Below are the records; how many of their lines contain "PutStore"? Reply only with that figure.

(Entries taken from a collection)
▬▬▬
Definition at_head (idx : Z) : get_pc := if idx <? 0 then GetOut else GetNext idx.

Definition step_get (spurious : bool) (c : get_pc) (s : threads) : get_pc * io_ctx_pool_t * list nat :=
  let p := pool s in
  match c with
  | GetOut => (at_head (free_head p), p, held s)
  | GetNext idx => (GetCas idx (aget (-1) (next_free p) idx), p, held s)
  | GetCas idx next =>
      if (free_head p =? idx) && negb spurious
      then (GetOut, {| next_free := next_free p; free_head := next |}, Z.to_nat idx :: held s)
      else (at_head (free_head p), p, held s)
  end.

(** [None] when the slot is back. *)
Definition step_put (spurious : bool) (i : nat) (c : put_pc) (p : io_ctx_pool_t) : option put_pc * io_ctx_pool_t :=
  match c with
  | PutLoad => (Some (PutStore (free_head p)), p)
  | PutStore old => (Some (PutCas old), {| next_free := <[i := old]> (next_free p); free_head := free_head p |})
  | PutCas old =>
      if (free_head p =? old) && negb spurious
      then (None, {| next_free := next_free p; free_head := Z.of_nat i |})
      else (Some (PutStore (free_head p)), p)
  end.

Definition step (a : action) (s : threads) : option threads :=
  match a with
  | Get j spurious =>
      c ← getting s !! j;
      let '(c, p, h) := step_get spurious c s in
      Some {| pool := p; getting := <[j := c]> (getting s); putting := putting s; held := h |}
  | StartPut i =>
      slot ← held s !! i;
      Some {| pool := pool s; getting := getting s; putting := (slot, PutLoad) :: putting s;
              held := delete i (held s) |}
  | Put k spurious =>
      '(i, c) ← putting s !! k;
      let '(c, p) := step_put spurious i c (pool s) in
      Some {| pool := p; getting := getting s;
              putting := match c with Some c => <[k := (i, c)]> (putting s) | None => delete k (putting s) end;
              held := held s |}
  end.

Fixpoint run (l : list action) (s : threads) : option threads :=
  match l with [] => Some s | a :: l => s ← step a s; run l s end.

Definition start (cap n : nat) : threads :=
  {| pool := io_ctx_pool_init cap; getting := replicate n GetOut; putting := []; held := [] |}.

(** ** The free list *)

(** The slots reached from [h]. *)
Inductive chain (next : list Z) : Z -> list nat -> Prop :=
  | chain_end h : h < 0 -> chain next h []
  | chain_slot (i : nat) n l : next !! i = Some n -> chain next n l -> chain next (Z.of_nat i) (i :: l).

Lemma chain_insert next h l i v : chain next h l -> i ∉ l -> chain (<[i := v]> next) h l.
Proof.
  induction 1 as [h Hh|k n l Hn _ IH]; intros Hi; [by constructor|].
  apply not_elem_of_cons in Hi as [Hi Hl]. econstructor; [|by apply IH].
  by rewrite list_lookup_insert_ne.
Qed.

Lemma chain_in next h l : chain next h l -> forall i, i ∈ l -> (i < length next)%nat.
Proof.
  induction 1 as [|k n l Hn _ IH]; intros i Hi; [by apply not_elem_of_nil in Hi|].
  apply elem_of_cons in Hi as [->|Hi]; [by eapply lookup_lt_Some|by apply IH].
Qed.

Lemma init_chain cap : forall k, (k <= cap)%nat ->
  chain (next_free (io_ctx_pool_init cap)) (Z.of_nat k - 1) (rev (seq 0 k)).
Proof.
  induction k as [|k IH]; intros Hk; [constructor; lia|].
  rewrite seq_S, rev_app_distr. cbn [rev app].
  replace (Z.of_nat (S k) - 1) with (Z.of_nat k) by lia.
  econstructor; [|apply IH; lia]. cbn. by rewrite list_lookup_fmap, lookup_seq_lt by lia.
Qed.

(** ** One popping thread *)

(** What the popping thread knows: the slot it saw at the head is still in the free
    list, since nobody else takes slots out, and its link has not changed. *)
Definition knows (p : io_ctx_pool_t) (l : list nat) (c : get_pc) : Prop :=
  match c with
  | GetOut => True
  | GetNext idx => 0 <= idx /\ Z.to_nat idx ∈ l
  | GetCas idx next => 0 <= idx /\ Z.to_nat idx ∈ l /\ next_free p !! Z.to_nat idx = Some next
  end.

(** A returning thread that has linked its slot. *)
Definition linked (p : io_ctx_pool_t) (t : nat * put_pc) : Prop :=
  match t.2 with PutCas old => next_free p !! t.1 = Some old | _ => True end.

Record parted (cap : nat) (s : threads) : Prop := {
  pt_links : length (next_free (pool s)) = cap;
  pt_chain : exists l, chain (next_free (pool s)) (free_head (pool s)) l /\
    held s ++ (putting s).*1 ++ l ≡ₚ seq 0 cap /\
    exists c, getting s = [c] /\ knows (pool s) l c;
  pt_linked : Forall (linked (pool s)) (putting s)
}.

Lemma chain_head next h l : chain next h l -> 0 <= h ->
  exists n r, l = Z.to_nat h :: r /\ next !! Z.to_nat h = Some n /\ chain next n r.
Proof. intros C Hh. inversion C; subst; [lia|]. rewrite Nat2Z.id. by eexists _, _. Qed.

Lemma chain_neg next h l : chain next h l -> h < 0 -> l = [].
Proof. intros C Hh. inversion C; subst; [done|lia]. Qed.

Lemma at_head_knows p l : chain (next_free p) (free_head p) l -> knows p l (at_head (free_head p)).
Proof.
  intros C. unfold at_head. destruct (Z.ltb_spec (free_head p) 0); [done|].
  destruct (chain_head _ _ _ C) as (n & r & -> & _); [done|]. split; [done|]. apply list_elem_of_here.
Qed.

Lemma parted_start cap : parted cap (start cap 1).
Proof.
  split; [cbn; by rewrite length_fmap, length_seq| |done].
  exists (rev (seq 0 cap)). split_and!; [by apply init_chain| |by eexists].
  cbn. symmetry. apply Permutation_rev.
Qed.

Lemma aget_lookup {A} (d x : A) l i : 0 <= i -> l !! Z.to_nat i = Some x -> aget d l i = x.
Proof.
  intros Hi H. unfold aget. rewrite (proj2 (Z.ltb_ge i 0)) by lia. by apply nth_lookup_Some with (d := d) in H.
Qed.

Lemma chain_lookup next h l i : chain next h l -> i ∈ l -> is_Some (next !! i).
Proof. intros C Hi. apply lookup_lt_is_Some_2. by eapply chain_in. Qed.

(** Replacing one of the returning threads keeps what the others know. *)
Lemma linked_insert p p' t (k : nat) c i (l : list (nat * put_pc)) :
  NoDup l.*1 -> l !! k = Some (i, t) -> Forall (linked p) l -> linked p' (i, c) ->
  (forall j, j <> i -> next_free p' !! j = next_free p !! j) -> Forall (linked p') (<[k := (i, c)]> l).
Proof.
  intros N Hk F Hc Hn. apply Forall_lookup. intros m [j d] Hm.
  destruct (decide (m = k)) as [->|Hne].
  - rewrite list_lookup_insert_eq in Hm by by eapply lookup_lt_Some. by injection Hm as <- <-.
  - rewrite list_lookup_insert_ne in Hm by done. pose proof (Forall_lookup_1 _ _ _ _ F Hm) as Hl.
    unfold linked in *. cbn in *. destruct d; try done. rewrite Hn; [done|]. intros ->.
    apply Hne. eapply NoDup_lookup; [exact N| |]; rewrite list_lookup_fmap; [by rewrite Hm|by rewrite Hk].
Qed.

Lemma fst_insert (k : nat) (l : list (nat * put_pc)) i t c : l !! k = Some (i, t) -> (<[k := (i, c)]> l).*1 = l.*1.
Proof. intros Hk. rewrite (list_fmap_insert fst). apply list_insert_id. by rewrite list_lookup_fmap, Hk. Qed.

Lemma parted_get cap j spurious s s' : parted cap s -> step (Get j spurious) s = Some s' -> parted cap s'.
Proof.
  intros [L (l & C & P & c & G & K) F]. cbn [step]. rewrite G. destruct j as [|j]; [|done]. cbn [lookup list_lookup].
  simpl. destruct c as [|idx|idx n]; cbn [step_get].
  - intros [= <-]. split; cbn; [done| |done]. exists l. split_and!; [done|done|]. eexists. split; [done|]. by apply at_head_knows.
  - intros [= <-]. split; cbn; [done| |done]. exists l. split_and!; [done|done|]. eexists. split; [done|].
    destruct K as [K1 K2]. destruct (chain_lookup _ _ _ _ C K2) as [n Hn]. cbn. split_and!; [done|done|].
    by rewrite (aget_lookup _ n).
  - destruct ((free_head (pool s) =? idx) && negb spurious) eqn:E.
    + apply andb_prop in E as [E _]. apply Z.eqb_eq in E. subst idx. destruct K as (K1 & K2 & K3).
      destruct (chain_head _ _ _ C K1) as (n' & r & -> & Hn & C').
      assert (n' = n) as -> by congruence.
      intros [= <-]. split; cbn; [done| |done]. exists r. split_and!; [done| |by eexists].
      rewrite <- P. rewrite <- !Permutation_middle. done.
    + intros [= <-]. split; cbn; [done| |done]. exists l. split_and!; [done|done|]. eexists. split; [done|]. by apply at_head_knows.
Qed.

Lemma parted_nodup cap s l : held s ++ (putting s).*1 ++ l ≡ₚ seq 0 cap -> NoDup (held s ++ (putting s).*1 ++ l).
Proof. intros ->. apply NoDup_seq. Qed.

Lemma parted_start_put cap i s s' : parted cap s -> step (StartPut i) s = Some s' -> parted cap s'.
Proof.
  intros [L (l & C & P & c & G & K) F]. cbn [step]. destruct (held s !! i) as [slot|] eqn:Hi; [|done].
  simpl. intros [= <-]. split; cbn; [done| |by constructor].
  exists l. split_and!; [done| |by eexists]. rewrite <- P.
  pose proof (delete_Permutation _ _ _ Hi) as D. revert D. generalize (delete i (held s)). intros h ->.
  cbn. symmetry. apply Permutation_middle.
Qed.

Lemma parted_put cap k spurious s s' : parted cap s -> step (Put k spurious) s = Some s' -> parted cap s'.
Proof.
  intros [L (l & C & P & c & G & K) F]. cbn [step]. destruct (putting s !! k) as [[i t]|] eqn:Hk; [|done]. simpl.
  pose proof (parted_nodup _ _ _ P) as N. apply NoDup_app in N as (_ & _ & N). apply NoDup_app in N as (Nf & Nl & _).
  assert (i ∈ (putting s).*1) as Hin by (apply list_elem_of_lookup; exists k; by rewrite list_lookup_fmap, Hk).
  assert (i ∉ l) as Hil by by apply Nl.
  assert (i < cap)%nat as Hic.
  { assert (i ∈ seq 0 cap) as Hs by (rewrite <- P, !elem_of_app; by right; left). apply elem_of_seq in Hs. lia. }
  destruct t as [|old|old]; cbn [step_put].
  - intros [= <-]. split; cbn; [done| |].
    + exists l. rewrite (fst_insert _ _ _ _ _ Hk). split_and!; [done|done|by eexists].
    + by eapply linked_insert.
  - intros [= <-]. split; cbn; [by rewrite length_insert| |].
    + exists l. rewrite (fst_insert _ _ _ _ _ Hk). split_and!; [by apply chain_insert|done|].
      exists c. split; [done|]. destruct c as [|idx|idx n]; [done|done|]. destruct K as (K1 & K2 & K3). cbn.
      split_and!; [done|done|]. rewrite list_lookup_insert_ne; [done|]. intros ->. done.
    + eapply linked_insert; [done|done|exact F|unfold linked; cbn; apply list_lookup_insert_eq; lia|].
      intros j Hj. cbn. by rewrite list_lookup_insert_ne.
  - destruct ((free_head (pool s) =? old) && negb spurious) eqn:E.
    + apply andb_prop in E as [E _]. apply Z.eqb_eq in E. subst old.
      assert (next_free (pool s) !! i = Some (free_head (pool s))) as Hn by apply (Forall_lookup_1 _ _ _ _ F Hk).
      intros [= <-]. split; cbn; [done| |].
      * exists (i :: l). split_and!; [by econstructor| |].
        -- rewrite <- P, list_fmap_delete.
           assert ((putting s).*1 ≡ₚ i :: delete k (putting s).*1) as D
             by (apply delete_Permutation; by rewrite list_lookup_fmap, Hk).
           revert D. generalize (delete k (putting s).*1). intros h ->. cbn.
           by rewrite <- (Permutation_middle h).
        -- exists c. split; [done|]. destruct c as [|idx|idx n]; cbn in *; [done| |].
           ++ destruct K. split; [done|by right].
           ++ destruct K as (? & ? & ?). split_and!; [done|by right|done].
      * by apply Forall_delete.
    + intros [= <-]. split; cbn; [done| |].
      * exists l. rewrite (fst_insert _ _ _ _ _ Hk). split_and!; [done|done|by eexists].
      * by eapply linked_insert.
Qed.

Lemma parted_run cap l : forall s s', parted cap s -> run l s = Some s' -> parted cap s'.
Proof.
  induction l as [|a l IH]; intros s s' Hs; cbn [run]; [by intros [= <-]|].
  destruct (step a s) as [s1|] eqn:E; [|done]. simpl. apply IH.
  destruct a; [by eapply parted_get|by eapply parted_start_put|by eapply parted_put].
Qed.

(** C30. With one thread that pops and any number of threads that push, however
    their atomic accesses interleave and however often a weak compare-and-swap
    fails, every slot of the pool is at every moment exactly one of free, handed
    out, or on its way back: no slot is handed out twice and none is lost. *)
Theorem pool_slots_parted cap l s :
  run l (start cap 1) = Some s ->
  exists free, chain (next_free (pool s)) (free_head (pool s)) free /\
    held s ++ (putting s).*1 ++ free ≡ₚ seq 0 cap.
Proof.
  intros H. destruct (parted_run cap l _ _ (parted_start cap) H) as [_ (free & C & P & _) _]. by exists free.
Qed.

(** Two slots go out, both come back at the same time while the worker is in the
    middle of taking the third. *)
Definition demo_run : list action :=
  replicate 6 (Get 0 false) ++ [Get 0 false; StartPut 0; StartPut 0; Put 0 false; Put 1 false; Put 1 false;
    Get 0 false; Put 0 false; Put 1 false; Put 0 false; Get 0 false; Put 0 false; Put 0 false; Get 0 true; Get 0 false; Get 0 false; Get 0 false].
▬▬▬
# [RESPONSE AREA]
3